Duke University Golf Club is an original Robert Trent Jones masterpiece

Duke University Golf Club, designed by Robert Trent Jones, is an 18-hole par 72 championship golf course featuring directional bunkering, visible hazards and accessible target greens that the public is welcome to play for under $100.


DURHAM, North Carolina – There are many good reasons for going to Duke University, one of America’s top 10 major universities with its outstanding undergraduate, graduate, and professional schools, and its distinguished faculty and student body. However, getting accepted into this highly selective school and affording tuition and room and board make attendance there the privilege of only the brightest and most prosperous applicants. On the other hand, just about any golfer can get in a round on the Duke University golf course, without having SAT scores above 1500 and a trust fund in the hundreds of thousands. An investment of around $100 earns a golfing experience of a lifetime.
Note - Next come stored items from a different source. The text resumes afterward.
(** The counters of a fresh buffer are the exact statistics of what its callers
    observed: accepted and refused items, delivered items and empty reads; and
    accepted less delivered is the number of items it holds. *)
Theorem mpsc_counters_exact {T} (config : RingBufferConfig) (ops : list (qop T)) s0 outs s :
  cfg_capacity config ≤ 2 ^ 30 → mpsc_constructor config = Some s0 →
  run_ops ops s0 = (outs, s) →
  m_totalEnqueued (rb_metrics s) = Z.of_nat (length (accepted outs)) ∧
  m_totalDequeued (rb_metrics s) = Z.of_nat (length (delivered outs)) ∧
  m_enqueueFailures (rb_metrics s) = Z.of_nat (length (refused outs)) ∧
  m_dequeueFailures (rb_metrics s) = Z.of_nat (length (misses outs)) ∧
  m_totalEnqueued (rb_metrics s) - m_totalDequeued (rb_metrics s) = mpsc_size s.
Proof.
  intros H E Er.
  destruct (constructor_rep (T:=T) config H) as (j & s0' & E' & _ & _ & Em & R & _).
  rewrite E in E'. injection E' as <-.
  pose proof (run_ops_counters _ ops s0 [] outs s R Er) as C. rewrite Em in C.
  destruct (run_ops_fifo (BoundedFifo0 := mpsc_fifo) _ ops s0 outs s R Er)
    as (q & Rq & Eq & _).
  apply (f_equal length) in Eq. rewrite length_app in Eq.
  unfold mpsc_size. rewrite (rep_wr _ _ _ _ _ Rq).
  unfold counters_moved in C; simpl in C. lia.
Qed.

Lemma mpsc_counters_exact_witness :
  let ops := [Enq 1; Enq 2; Enq 3; Deq] in
  let s0 : RingBuffer Z := mkRing (replicate 2 None) 2 1 0 0 (initial_metrics 2) [] in
  let s := (run_ops ops s0).2 in
  m_totalEnqueued (rb_metrics s) = 2 ∧ m_totalDequeued (rb_metrics s) = 1 ∧
  m_enqueueFailures (rb_metrics s) = 1 ∧ m_dequeueFailures (rb_metrics s) = 0 ∧
  m_totalEnqueued (rb_metrics s) - m_totalDequeued (rb_metrics s) = mpsc_size s.
Proof.
  cbv zeta.
  apply (mpsc_counters_exact (mkRingBufferConfig 2 true true 1) [Enq 1; Enq 2; Enq 3; Deq]
           (mkRing (replicate 2 None) 2 1 0 0 (initial_metrics 2) [])
           [OutEnq 1 true; OutEnq 2 true; OutEnq 3 false; OutDeq (Some 1)]).
  - simpl; lia.
  - by vm_compute.
  - by vm_compute.
Defined.
Fixpoint pbind {A B} (p : prog W A) (f : A → prog W B) : prog W B :=
  match p with
  | Done (Ok a) => f a
  | Done (Throw e) => Done (Throw e)
  | Await c k => Await c (λ r, pbind (k r) f)
  end.
(** [try p catch h] *)
Fixpoint pcatch {A} (p : prog W A) (h : js_error → prog W A) : prog W A :=
  match p with
  | Done (Ok a) => Done (Ok a)
  | Done (Throw e) => h e
  | Await c k => Await c (λ r, pcatch (k r) h)
  end.
(** [try p finally c] *)
Fixpoint pfinally {A} (p : prog W A) (c : prog W unit) : prog W A :=
  match p with
  | Done r => pbind c (λ _, Done r)
  | Await s k => Await s (λ r, pfinally (k r) c)
  end.
(** [for (const x of l) body], with [await]s in the body *)
Fixpoint pfor {A} (l : list A) (body : A → prog W unit) : prog W unit :=
  match l with
  | [] => pret tt
  | x :: l' => pbind (body x) (λ _, pfor l' body)
  end.
(** Two calls under way at once, and [Promise.allSettled] of any number: whenever each has a
    statement to go on with, [turn] says which one does. *)
Section parallel.
Context (turn : W → bool).
Fixpoint par {A B} (p : prog W A) : prog W B → prog W (exc A * exc B) :=
  fix par_with (q : prog W B) : prog W (exc A * exc B) :=
    match p, q with
    | Done r, Done r' => pret (r, r')
    | Await c k, Done r' => Await c (λ r, par (k r) (Done r'))
    | Done r, Await c k => Await c (λ r', par_with (k r'))
    | Await c k, Await c' k' =>
        Await (λ w, (Ok (turn w), w)) (λ b, match b with
          | Ok true => Await c (λ r, par (k r) q)
          | _ => Await c' (λ r', par_with (k' r'))
          end)
    end.
Fixpoint settle_all {A} (ps : list (prog W A)) : prog W (list (exc A)) :=
  match ps with
  | [] => pret []
  | p :: ps' => pbind (par p (settle_all ps')) (λ rs, pret (rs.1 :: match rs.2 with Ok l => l | Throw _ => [] end))
  end.
End parallel.
Definition pmap {A B} (f : A → B) (p : prog W A) : prog W B := pbind p (λ a, pret (f a)).
(** A call whose answer is not of interest *)
Definition forget {A} (p : prog W A) : prog W unit := pmap (λ _, tt) p.
End prog.

Notation "x <~ p ;; k" := (pbind p (λ x, k))
  (at level 60, p at next level, right associativity) : js_scope.
Notation "p ;~ k" := (pbind p (λ _, k))
  (at level 60, right associativity) : js_scope.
Duke’s ambition after the Second World War was to build a course that would stand alongside the nation’s finest university facilities. Its selection of Robert Trent Jones as course designer seemed particularly fitting, given his rising stature in an architectural field he was helping to define. Opened on the school’s West campus in 1957, the 7154 yard championship layout is one of the last of the “classic” era courses. Located on the same property as the Washington Duke Inn and Golf Club, the par 72 golf course is an open access resort course. Touring golfers who choose to stay at the elegant 279 room hotel, with its fine dining and full range of amenities, get a discounted rate for their rounds of golf. A good neighbor to the city of Durham and the state of North Carolina, Duke offers a superb, challenging, and enjoyable experience for everyone who visits, resort guests and local golfers as well as members of the Duke University faculty, student body, and staff.


An eminent university engages a distinguished faculty, and it’s not surprising that the golf course at Duke is managed by professionals of very high standing as well. Ed Ibarguen, known locally as “The Legend,” has been a fixture at Duke since 1988. Ed was inducted into the national PGA Hall of Fame for a lifetime’s career of excellence as a teacher, leader, and mentor to generations of golf professionals. After stints at the Pine Needles resort and as the head professional at Pinehurst’s #6 course, Rob Pilewski joined Duke in 2019 as the PGA Head Golf Professional. Rob has a robust instructional team of nine teachers on staff, who offer lessons and clinics to players of all ability levels.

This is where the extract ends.